Combining multiple data sources is a complex process,3 requiring techniques to resolve inconsistencies in temporal structure and encoding, the handling of missing or unknown data, inconsistencies in naming conventions, varying data resolutions and non-standardisation of case definitions.5–7 Here we discuss common challenges in compiling epidemiological data and recommend best practices to ensure data integrity.
Challenges in epidemiological data
Multiple agencies and reporting sources often generate public health statistics on the same epidemic. This can introduce obstacles, including discrepant estimates and varying data structures, which can be challenging to resolve, as many sources do not provide complete methodological documentation and metadata, or maintain consistent archiving procedures. These challenges can arise from staffing constraints, funding and other resource limitations, and gaps in technical infrastructure; such challenges may be particularly acute in low-income and middle-income countries (LMICs).6
Public health data are disseminated via disparate structured, unstructured and semistructured sources. Data may be provided in spreadsheets, images or descriptive text. They can be written in numerous languages and presented via static webpage, interactive dashboards or application programming interface (API). Extracting data from text-based reports requires contextual understanding and interpretation. Tabular reports are easily digested when data elements are clearly labelled, though sometimes they lack the information needed for unambiguous interpretation. Data provided in graphical format can provide information in a readily interpretable format, though poor graphical design can also obscure details and lead to misinterpretation.8
Throughout the COVID-19 pandemic, data formats have not only differed across countries but also changed within the same reporting source over time. Many countries initially announced cases through text-based press releases. As the situation evolved, many sources incorporated tables and graphs into situation reports. Some reporting agencies have since transitioned to reporting COVID-19 data via dedicated web pages or interactive dashboards (figure 1), or maps which sometimes update at irregular intervals and overwrite previous data, making obtaining past data impossible. Even within some countries, such as the USA, standardisation across reporting agencies does not exist.
Lack of data permanence poses significant challenges for retrospective analysis. Reporting sources often only report the current view of the event, though some present time-series data to reflect historical trends (figure 1). However, those sources do not provide details regarding data corrections, which enable analysts to extract and analyse data reported at a specific point in time, as well as post hoc corrected values. This is especially common for dashboards generated while monitoring events. As these dashboards generally do not provide archived data, frequent visits to the page are required to capture time series data. Lack of data permanence for a specific source makes validation and replication of the data nearly impossible.
Challenges in data elements
The lack of standardisation in data elements, such as date formats and location names, is problematic and can lead to errors when data sources are combined.

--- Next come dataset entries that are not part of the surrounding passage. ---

Lemma sync_LeaveGroup g p : holds e in_sync (run_op (OpLeaveGroup g p)).
Proof.
  intros s [Hm Hd Hr]. cbn [run_op]. unfold ignore, LeaveGroup_sv, LeaveGroup, mbind, SV_bind, clock, manager.
  match goal with |- context [removeMember ?t1 g p] => set (t' := t1) end.
  destruct (removeMember t' g p (sv_groups s)) as [m r] eqn:Ec.
  pose proof (wf_removeMember _ _ _ _ _ _ Ec Hm) as Hm'. revert Ec. unfold removeMember.
  case_decide as Hg; [intros [= <- <-]; by split|].
  case_decide as Hp; [intros [= <- <-]; by split|].
  destruct (mgr_groups (sv_groups s) !! TrimSpace g) as [grp|] eqn:Eg; [|intros [= <- <-]; by split].
  intros Ec. set (w := tick (tick (sv_world s))). set (t := Storage.env_clock (se_env e) (S (step_of s))).
  destruct (sync_membership _ g p false t t w (sv_groups s) m eq_refl Hd Hr Hg Hp) as (w' & Hw & Hd' & Hr').
  { exists (roster_of grp). split; [by rewrite abs_lookup, Eg|].
    destruct (g_Members grp !! TrimSpace p) eqn:Em.
    - injection Ec as <- _. rewrite abs_set_group. f_equal. unfold roster_of. cbn. by rewrite dom_delete_L.
    - injection Ec as <- _. symmetry. apply insert_id. rewrite abs_lookup, Eg. cbn. f_equal.
      apply not_elem_of_dom in Em. unfold roster_of. set_solver. }
  assert (r = Ok () ∨ ∃ x, r = Err (ErrMemberNotFound x)) as Hres.
  { destruct (g_Members grp !! TrimSpace p); injection Ec as _ <-; eauto. }
  destruct Hres as [->|[x ->]]; unfold store; cbn [sv_world with_manager with_world];
    change (tick (tick (sv_world s))) with w;
    match goal with |- context [Storage.SetGroupMembership g p ?a false ?a] => change a with t end;
    rewrite Hw; cbn; by split.
Qed.

Lemma sync_DeleteGroup g : holds e in_sync (run_op (OpDeleteGroup g)).
Proof.
  intros s [Hm Hd Hr]. cbn [run_op]. unfold ignore, DeleteGroup_sv, mbind, SV_bind, manager.
  destruct (DeleteGroup g (sv_groups s)) as [m r] eqn:Ec.
  pose proof (wf_DeleteGroup _ _ _ _ Ec Hm) as Hm'.
  pose proof (abs_DeleteGroup g (sv_groups s)) as Habs. rewrite Ec in Habs. revert Ec. unfold DeleteGroup.
  case_decide as Hg; [intros [= <- <-]; by split|].
  intros Ec. assert (abs m = delete (TrimSpace g) (abs (sv_groups s))) as Ha.
  { unfold abs_exec in Habs. revert Habs. case_decide as Hx; [by intros [= -> _]|].
    intros [= Habs _]. rewrite <- Habs. symmetry. apply delete_id. apply not_elem_of_dom. tauto. }
  destruct (stored_DeleteGroup (se_env e) He g (tick (sv_world s)) Hg) as (rr & w' & Hw & Hst).
  assert (r = Ok () ∨ ∃ x, r = Err (ErrGroupNotFound x)) as Hres.
  { destruct (mgr_groups (sv_groups s) !! TrimSpace g); injection Ec as _ <-; eauto. }
  destruct Hres as [->|[x ->]]; unfold store; cbn [sv_world with_manager with_world];
    rewrite Hw; cbn; (split; cbn; [done| |by rewrite Ha, Hst, Hr]);
    exact (store_wf (Storage.OpDeleteGroup g) (tick (sv_world s)) Hd _ _ Hw).
Qed.

Lemma sync_op o : holds e in_sync (run_op o).
Proof.
  destruct o; try (by apply sync_frame);
    [apply sync_CreateGroup|apply sync_JoinGroup|apply sync_LeaveGroup|apply sync_DeleteGroup].
Qed.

Language and regional date formats
During a global pandemic reports are disseminated in a large variety of languages that may require translation. Translating dates and times from some languages can create additional challenges, especially when non-Roman alphabets or alternate calendars are used. Regional date formatting differences (eg, day/month/year, month/day/year and year/month/day) can lead to ambiguity and misinterpretation. Not all reporting sources follow the Gregorian calendar. For example, Thailand uses a Buddhist calendar, so reports for the (Gregorian) year 2020 will indicate the year is 2563.9 Finally, the definition of an ‘epidemiological week’ can vary by source. The epidemiological week can start on Sunday (eg, US Centers for Disease Control and Prevention (CDC) Morbidity and Mortality Weekly Report week) or Monday (eg, European Centre for Disease Prevention and Control Weekly Influenza Report). Sources do not always specify this information.
Location names and political boundaries
Managing political boundaries and location names may pose a challenge.2 Different location names can be similar, sometimes differing by a single character. This can lead to errors, often due to typos or translation errors. Reports may also use a variety of alternative spellings for a single location. This can be especially problematic when translating location names, which can lead to different spellings of the same location name even within a single report. Different locations can also have the same name, and a report may not provide the necessary context to differentiate them (eg, New York State, New York City or New York metropolitan area).
Changes in political boundaries can impede retrospective epidemiological analyses. Administrative boundaries can change within a given country. For example, Uganda went from 34 districts in 1990 to 112 in 2010.10 Varying definitions of political boundaries can cause challenges in comparing data across sources.
Spatial and temporal resolution
Sources provide data at varying spatial and temporal resolutions. Some COVID-19 reports provide national incidence for many countries and subnational data for a focal location. For example, the Italy Ministry of Health provides global case counts alongside totals for all impacted countries but provides a more granular breakdown of cases by region in Italy. The breakdown of subnational incidence can occur at a variety of administrative division levels (see table 1 and online supplemental material S1). Discrepancies between subnational and national data often exist in a report (eg, Santé Publique France Actualités COVID-19 reports), and subnational data may not include all data elements. For example, the Ireland Department of Health reports subnational case counts but not deaths, and reported subnational cases lag 2 days behind the reported country total. The spatial resolution of data provided by a source is not always consistent over time. A source may initially report subprovincial incidence, and later report only provincial data (eg, Ministerio de Sanidad España).
In many cases, the very nature of the epidemiological data may pose reporting issues, including missing data, reporting lags, retrospective data corrections and changes to case definitions over time. It is critical to recognise these issues when they are present in the data and exercise due care when using the data for decision making.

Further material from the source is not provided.